The inverse relationship between innovation and scale: and the tragedy of smart stuff that simply passes us by

this is good.  really good.  OK so no one is going to disagree with the fact that it's a cracking bit of insight-translated-into-execution.  but here's the thing…  does it reach enough people, and is that important?  and am I a bad planner for even asking that question?

I've written recently about the tyranny of reach and the grip that it holds on Australian marketers.  I observed that reach is, as Admiral Ackbar would say, a trap…  as long as it remains our default method of measurement, our modus enumeri if you like, we will eternally be lamenting our collective inability to stretch fewer resources over more places in more ways.
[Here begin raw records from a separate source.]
(* ===== verification/Freelist.v ===== *)
(** * The free list ([src/src/btree.c])

    [freePage2] and [allocateBtreePage] with what they call, over any pager.
    [SQLITE_OMIT_AUTOVACUUM] is defined for this program, so the pointer map
    is absent and the list is never searched ([searchList] is 0): the
    [do ... while] loop runs once. *)
From stdpp Require Import gmap.
From S2P Require Import Prelude Bits Bytes Varint BtPage Heap Bitvec PagerIface.

(** ** Definitions *)

Definition BTS_SECURE_DELETE : Z := 0x0004.
Definition PENDING_BYTE : Z := 0x40000000.
Definition PENDING_BYTE_PAGE (b : BtShared) : Z := PENDING_BYTE / pageSize b + 1.
Definition BTALLOC_ANY : Z := 0.
Definition BTALLOC_EXACT : Z := 1.
Definition BTALLOC_LE : Z := 2.

Definition sqlite3AbsInt32 (x : Z) : Z :=
  if 0 <=? x then x else if x =? - 2 ^ 31 then 0x7fffffff else - x.

(** The part of [BtShared] that changes, with the pager below it, the [isInit]
    flags of the pages in memory and the heap. *)
Record file (P : Type) : Type := mkFile {
  pgr : P;
  nPage : Z;
  pHasContent : option Bitvec;
  inited : gset Z;
  hp : heap;
}.
Arguments mkFile {P} _ _ _ _ _.
Arguments pgr {P} _.
Arguments nPage {P} _.
Arguments pHasContent {P} _.
Arguments inited {P} _.
Arguments hp {P} _.

Section Code.
Context {P : Type} `{Pager P} (mallocOk : nat -> bool) (bt : BtShared).
Abbreviation F := (file P).

Definition set_pgr (p : P) (s : F) : F :=
  mkFile p (nPage s) (pHasContent s) (inited s) (hp s).
Definition set_nPage (n : Z) (s : F) : F :=
  mkFile (pgr s) n (pHasContent s) (inited s) (hp s).
Definition clear_init (q : Z) (s : F) : F :=
  mkFile (pgr s) (nPage s) (pHasContent s) (inited s ∖ {[q]}) (hp s).

(** Calls into the pager. *)
Definition on_pager {A} (f : P -> A * P) : M F A := fun s =>
  let r := f (pgr s) in (Ret r.1, set_pgr r.2 s).
Definition do_pager (f : P -> P) : M F unit := modify (fun s => set_pgr (f (pgr s)) s).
so I don't for a second give credence to 'reach-based' advertising, but I do suspect that in the main there's probably two kinds of media campaign in the world.  mainstream media campaigns that have scale, and innovative media campaigns that remain niche.  there are of course exceptions to this – those examples of innovative media thinking that break through and deliver scale, but they are the exceptions that prove the rule; by in large – from a media perspective – my bet is that there's an inverse relationship between scale and innovation…  a bit like this…
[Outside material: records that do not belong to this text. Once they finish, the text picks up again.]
(* ===== verification/FreelistProps.v ===== *)
(** * The properties of the free list

    Stated for any pager that obeys [PagerLaws]; the witnesses run the code
    over [MemPager]. *)
From stdpp Require Import gmap.
From S2P Require Import Prelude Bits Bytes Varint BtPage Heap Bitvec PagerIface Freelist.

Section Props.
Context {P : Type} {HP : Pager P} (mallocOk : nat -> bool) (bt : BtShared)
  (ok : P -> Prop) {HL : PagerLaws P (pageSize bt) ok}.
Abbreviation F := (file P).
Hypothesis Hgeom : 480 <= usableSize bt <= pageSize bt /\ pageSize bt <= 65536.

(** C23: freeing a page that is not on the free list, over any pager: the call
    returns and keeps every reference count; an error code is one of the
    pager's or out of memory; on success the free list holds exactly the old
    pages and the new one, pages off the list and the other bytes of page 1
    keep their contents, and a page that became a leaf is recorded as having
    content to keep. *)
Theorem freePage2_correct (given : bool) iPage ts (s : F) :
  fok ok s -> freelist bt s ts -> 2 <= iPage <= nPage s -> iPage ∉ pages ts ->
  exists rc s', freePage2 mallocOk bt given iPage s = (Ret rc, s') /\
    nPage s' = nPage s /\ (forall q, refs s' q = refs s q) /\
    (rc <> SQLITE_OK -> pager_error ok rc \/ rc = SQLITE_NOMEM) /\
    (rc = SQLITE_OK -> exists ts', freelist bt s' ts' /\
       pages ts' ≡ₚ iPage :: pages ts /\
       (forall q, q <> 1 -> q ∉ pages ts' -> data s' q = data s q) /\
       (forall j, j < 32 \/ 40 <= j -> bat (data s' 1) j = bat (data s 1) j) /\
       (iPage ∉ ts'.*1 -> btreeGetHasContent iPage s' = Some true)).
Proof.
  intros Hs Hfl Hp Hnin.
  destruct (returns_run _ _ _ (freePage2_spec mallocOk bt ok Hgeom given iPage ts s Hs Hfl Hp Hnin))
    as (rc & s' & E & (O & N & R) & He & Hok).
  exists rc, s'. done.
Qed.

(** C22: allocating a page, over any pager: the call returns; it takes one
    reference on success and none on error; an error code is the pager's, or
    [SQLITE_CORRUPT] because a page to be reused is still referenced; on
    success a page nobody referenced is returned: when the list is empty the
    next page of the file (the pending-byte page is skipped and the page count
    on page 1 raised), otherwise a page of the list, which then holds exactly
    the others - the leafless trunk itself, or the leaf the search prefers -
    and no page in use changes. *)
Theorem allocateBtreePage_correct nearby eMode ts (s : F) :
  fok ok s -> freelist bt s ts -> nPage s + 2 < 2 ^ 32 ->
  exists rc pg s', allocateBtreePage bt nearby eMode s = (Ret (rc, pg), s') /\
    (forall q, refs s' q = refs s q + got rc pg q) /\
    (rc <> SQLITE_OK -> pager_error ok rc \/
       rc = SQLITE_CORRUPT /\ exists q, avail s ts q /\ 1 <= refs s q) /\
    (rc = SQLITE_OK -> refs s pg <= 0 /\ alloc_ok bt s nearby eMode ts pg s').
Proof.
  intros Hs Hfl Hmax.
  destruct (returns_run _ _ _ (allocateBtreePage_spec bt ok Hgeom nearby eMode ts s Hs Hfl Hmax))
    as ([rc pg] & s' & E & (O & R & He & Hr) & Hok).
  exists rc, pg, s'. cbn [fst snd] in *. split; [done|]. split; [done|]. split; [done|].
  intros Erc. split; auto.
Qed.

(** C12: along any history of successful allocations and frees (each freed page
    having been handed out), the pages of the file other than page 1 and the
    pending-byte page are exactly those handed out and those on the free list,
    each once: no page is lost or handed out twice. *)
Theorem freelist_conserves_pages (s s' : F) U U' ts :
  conserved bt ok (s, U) ts -> rtc (fl_step mallocOk bt) (s, U) (s', U') ->
  exists ts', freelist bt s' ts' /\ file_pages bt (nPage s') ≡ₚ U' ++ pages ts' /\
    NoDup (U' ++ pages ts').
Proof.
  intros Hc Hr. destruct (fl_history mallocOk bt ok Hgeom _ _ _ Hc Hr) as (ts' & H1 & H2 & H3).
  exists ts'. split; [done|]. split; [done|]. rewrite <- H3. apply file_pages_nodup.
Qed.
End Props.

(** ** Witnesses: a file of five pages of 512 bytes *)

Definition demo_bt : BtShared := mkBt 512 512 0 0 0 0 false.
Definition demo_file : file MemPager :=
  mkFile (mkMemPager 512 ∅ ∅ []) 5 None ∅ (mkHeap 0 0).
Definition all_mem : nat -> bool := fun _ => true.

Lemma demo_geom : 480 <= usableSize demo_bt <= pageSize demo_bt /\ pageSize demo_bt <= 65536.
Proof. cbn. lia. Qed.
#[export] Instance demo_laws : PagerLaws MemPager (pageSize demo_bt) (mp_ok 512).
Proof. apply MemPager_laws. lia. Qed.
Lemma demo_fok : fok (mp_ok 512) demo_file.
Proof. split; [split; [done|apply map_Forall_empty]|]. split; [cbn; lia|done]. Qed.
Lemma demo_freelist : freelist demo_bt demo_file [].
Proof. split; [reflexivity|reflexivity|constructor]. Qed.

Lemma freePage2_correct_witness :
  exists rc s', freePage2 all_mem demo_bt false 3 demo_file = (Ret rc, s') /\
    rc = SQLITE_OK /\ exists ts', freelist demo_bt s' ts' /\ pages ts' ≡ₚ [3].
Proof.
  destruct (freePage2_correct all_mem demo_bt (mp_ok 512) demo_geom false 3 [] demo_file
    demo_fok demo_freelist) as (rc & s' & E & N & R & He & Hok).
  - cbn. lia.
  - apply not_elem_of_nil.
  - assert (Erc : rc = SQLITE_OK).
    { apply (f_equal (fun r => match fst r with Ret c => c | _ => 99 end)) in E.
      vm_compute in E. symmetry. exact E. }
    exists rc, s'. split; [exact E|]. split; [exact Erc|].
    destruct (Hok Erc) as (ts' & H1 & H2 & _). exists ts'. split; [exact H1|exact H2].
Defined.

Lemma allocateBtreePage_correct_witness :
  exists rc pg s', allocateBtreePage demo_bt 0 0 demo_file = (Ret (rc, pg), s') /\
    rc = SQLITE_OK /\ pg = 6 /\ nPage s' = 6.
Proof.
  destruct (allocateBtreePage_correct demo_bt (mp_ok 512) demo_geom 0 0 [] demo_file
    demo_fok demo_freelist) as (rc & pg & s' & E & R & He & Hok).
  - cbn. lia.
  - assert (Erc : (rc, pg) = (SQLITE_OK, 6)).
    { apply (f_equal (fun r => match fst r with Ret c => c | _ => (99, 0) end)) in E.
      vm_compute in E. symmetry. exact E. }
    injection Erc as E1 E2. exists rc, pg, s'. split; [exact E|]. split; [exact E1|].
    split; [exact E2|]. destruct (Hok E1) as (_ & _ & H2 & _). rewrite H2. exact E2.
Defined.

(** All five pages in use; page 4 is freed, then allocated again. *)
Definition demo_file1 : file MemPager :=
  Eval vm_compute in snd (freePage2 all_mem demo_bt false 4 demo_file).
Definition demo_file2 : file MemPager :=
  Eval vm_compute in snd (allocateBtreePage demo_bt 0 0 demo_file1).

Lemma demo_history :
  rtc (fl_step all_mem demo_bt) (demo_file, [2; 3; 4; 5]) (demo_file2, [4; 2; 3; 5]).
Proof.
  eapply rtc_l; [apply (step_free _ _ _ [2; 3] [5] false 4 demo_file1); vm_compute; reflexivity|].
  eapply rtc_l; [|apply rtc_refl].
  apply (step_alloc _ _ _ _ 0 0 4); [vm_compute; reflexivity|vm_compute; reflexivity].
Qed.

Lemma freelist_conserves_pages_witness :
  exists ts', freelist demo_bt demo_file2 ts' /\
    file_pages demo_bt (nPage demo_file2) ≡ₚ [4; 2; 3; 5] ++ pages ts'.
Proof.
  destruct (freelist_conserves_pages all_mem demo_bt (mp_ok 512) demo_geom
    demo_file demo_file2 [2; 3; 4; 5] [4; 2; 3; 5] []) as (ts' & H1 & H2 & _).
  - split; [exact demo_fok|]. split; [exact demo_freelist|]. vm_compute. reflexivity.
  - exact demo_history.
  - exists ts'. split; [exact H1|exact H2].
Defined.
Scale_innovation_one avoiding the innovation vs. scale envelope into which most media campaigns fall

the challenge for any media effort is to get into the top right quarter, you want to innovate so that you cut-thru / are engaged with / generate earned media / bring down the overall cost-per-impact of your effort.  given these conditions, there are generally therefore only two ways to get top right…  either you attach scale to your innovative efforts or you inject innovation into existing scale.

a comment was made to me earlier in the week that one of the great benefits of using Facebook is the scale it can bring to an idea.  in this context you can rationalise how one of the main reasons Facebook's ad revenues are set to undergo such significant growth is because advertisers increasingly see it as a 'safe' way to bring scale to a schedule.  Facebook is a very good 'scaler'.

the alternative is to take an idea that already has scale and inject
innovation into it – I guess you could argue that efforts to, for
example, bring interactivity to TV sponsorship fit this model.

Scale_innovation_two methods to get you right and top – scalers and innovators

in a perfect world of course you shouldn't have to either attach scale or inject innovation into a plan; both should be inherent – we should be in the business of creating innovative communications ideas that travel.  but these are rare beasts…  and I suspect that whilst no doubt too many conventional solutions fail to innovate, the greater tragedy are the countless innovative media efforts that go to market without sufficient thought into how scale can be generated.  their failure to reach us is ultimately our loss.